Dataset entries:
====
Lemma round64_comp (x y : Q) : x == y -> round64 x == round64 y.
Proof.
  intros E. unfold round64. cbv zeta.
  destruct (Qeq_dec x 0) as [Z|NZ].
  - pose proof (round64_zero x Z) as H1.
    assert (Zy : y == 0) by now rewrite <- E.
    pose proof (round64_zero y Zy) as H2.
    unfold round64 in H1, H2. cbv zeta in H1, H2. now rewrite H1, H2.
  - assert (Ha : 0 < Qabs x).
    { destruct (Q_dec x 0) as [[H|H]|H]; [| |contradiction].
      - rewrite (Qabs_neg x) by now apply Qlt_le_weak. lra.
      - rewrite (Qabs_pos x) by now apply Qlt_le_weak. assumption. }
    assert (Ea : Qabs x == Qabs y) by now rewrite E.
    rewrite (ilog2_comp _ _ Ha Ea).
    rewrite (rne_comp (x * 2 ^ (52 - ilog2 (Qabs y)))
                      (y * 2 ^ (52 - ilog2 (Qabs y)))); [reflexivity|].
    now rewrite E.
Qed.

#[export] Instance round64_Proper : Proper (Qeq ==> Qeq) round64.
Proof. intros x y E. now apply round64_comp. Qed.

Lemma round64_le_pos (x y : Q) : 0 < x -> x <= y -> round64 x <= round64 y.
Proof.
  intros Hx Hxy.
  assert (Hy : 0 < y) by (eapply Qlt_le_trans; eassumption).
  pose proof (ilog2_le x y Hx Hxy) as He.
  destruct (Z.eq_dec (ilog2 x) (ilog2 y)) as [E|N].
  - rewrite (round64_positive x Hx), (round64_positive y Hy), E.
    apply Qmult_le_compat_r; [|apply Qlt_le_weak, pow2_pos].
    rewrite <- Zle_Qle. apply rne_le.
    apply Qmult_le_compat_r; [assumption|apply Qlt_le_weak, pow2_pos].
  - destruct (round64_bounds x Hx) as [_ B1].
    destruct (round64_bounds y Hy) as [B2 _].
    eapply Qle_trans; [exact B1|]. eapply Qle_trans; [|exact B2].
    apply Qpower_le_compat_l; [lia | apply two_ge_1].
Qed.

Lemma round64_le (x y : Q) : 0 <= x -> x <= y -> round64 x <= round64 y.
Proof.
  intros Hx Hxy. destruct (Qeq_dec x 0) as [Z|NZ].
  - rewrite (round64_zero x Z).
    destruct (Qeq_dec y 0) as [Zy|NZy].
    + rewrite (round64_zero y Zy). apply Qle_refl.
    + apply Qlt_le_weak, round64_pos. lra.
  - apply round64_le_pos; [lra|assumption].
Qed.

Lemma round64_nonneg (x : Q) : 0 <= x -> 0 <= round64 x.
Proof.
  intros H. rewrite <- round64_0. now apply round64_le; [apply Qle_refl|].
Qed.

(** ** The operations *)

Lemma fdiv_bounds (m n : nat) :
  (m <= n)%nat -> (0 < n)%nat ->
  0 <= fdiv (inject_Z (Z.of_nat m)) (inject_Z (Z.of_nat n)) <= 1.
Proof.
  intros Hmn Hn.
  assert (Hn' : 0 < inject_Z (Z.of_nat n)).
  { change 0 with (inject_Z 0). rewrite <- Zlt_Qlt. lia. }
  assert (H0 : 0 <= inject_Z (Z.of_nat m) / inject_Z (Z.of_nat n)).
  { apply Qle_shift_div_l; [assumption|]. rewrite Qmult_0_l.
    change 0 with (inject_Z 0). rewrite <- Zle_Qle. lia. }
  assert (H1 : inject_Z (Z.of_nat m) / inject_Z (Z.of_nat n) <= 1).
  { apply Qle_shift_div_r; [assumption|]. rewrite Qmult_1_l.
    rewrite <- Zle_Qle. lia. }
  unfold fdiv. split; [now apply round64_nonneg|].
  assert (E1 : round64 1 == 1) by closed_number.
  rewrite <- E1. now apply round64_le.
Qed.

Lemma fdiv_nonneg (m n : nat) :
  (0 < n)%nat -> 0 <= fdiv (inject_Z (Z.of_nat m)) (inject_Z (Z.of_nat n)).
Proof.
  intros Hn. apply round64_nonneg. apply Qle_shift_div_l.
  - change 0 with (inject_Z 0). rewrite <- Zlt_Qlt. lia.
  - rewrite Qmult_0_l. change 0 with (inject_Z 0). rewrite <- Zle_Qle. lia.
Qed.

Lemma fmul_nonneg (x y : Q) : 0 <= x -> 0 <= y -> 0 <= fmul x y.
Proof.
  intros Hx Hy. apply round64_nonneg. now apply Qmult_le_0_compat.
Qed.

Lemma fadd_nonneg (x y : Q) : 0 <= x -> 0 <= y -> 0 <= fadd x y.
Proof. intros Hx Hy. apply round64_nonneg. lra. Qed.

Lemma fmul_le (x y x' y' : Q) :
  0 <= x -> x <= x' -> 0 <= y -> y <= y' -> fmul x y <= fmul x' y'.
Proof.
  intros Hx Hxx Hy Hyy. apply round64_le; [now apply Qmult_le_0_compat|].
  apply Qle_trans with (x' * y).
  - apply Qmult_le_compat_r; assumption.
  - rewrite (Qmult_comm x' y), (Qmult_comm x' y').
    apply Qmult_le_compat_r; [assumption|]. lra.
Qed.

Lemma fadd_le (x y x' y' : Q) :
  0 <= x -> x <= x' -> 0 <= y -> y <= y' -> fadd x y <= fadd x' y'.
Proof. intros Hx Hxx Hy Hyy. apply round64_le; lra. Qed.

(** The sign of a rounded difference is the sign of the difference. *)
Lemma fsub_sign (x y : Q) :
  (fsub x y <= 0 <-> x <= y) /\ (0 < fsub x y <-> y < x).
Proof.
  unfold fsub. destruct (round64_sign (x - y)) as (Hp & Hn & Hz).
  split; split; intros H.
  - destruct (Qlt_le_dec y x) as [L|L]; [|assumption].
    assert (0 < round64 (x - y)) by (apply Hp; lra). lra.
  - destruct (Qlt_le_dec 0 (round64 (x - y))) as [L|L]; [|assumption].
    apply Hp in L. lra.
  - apply Hp in H. lra.
  - apply Hp. lra.
Qed.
====
#### Assignment:
Copying begins at the line that holds "split; split; intros H." and ends at the last line of the data above, with both included and each line kept exactly.

#### Worked solution:
  split; split; intros H.
  - destruct (Qlt_le_dec y x) as [L|L]; [|assumption].
    assert (0 < round64 (x - y)) by (apply Hp; lra). lra.
  - destruct (Qlt_le_dec 0 (round64 (x - y))) as [L|L]; [|assumption].
    apply Hp in L. lra.
  - apply Hp in H. lra.
  - apply Hp. lra.
Qed.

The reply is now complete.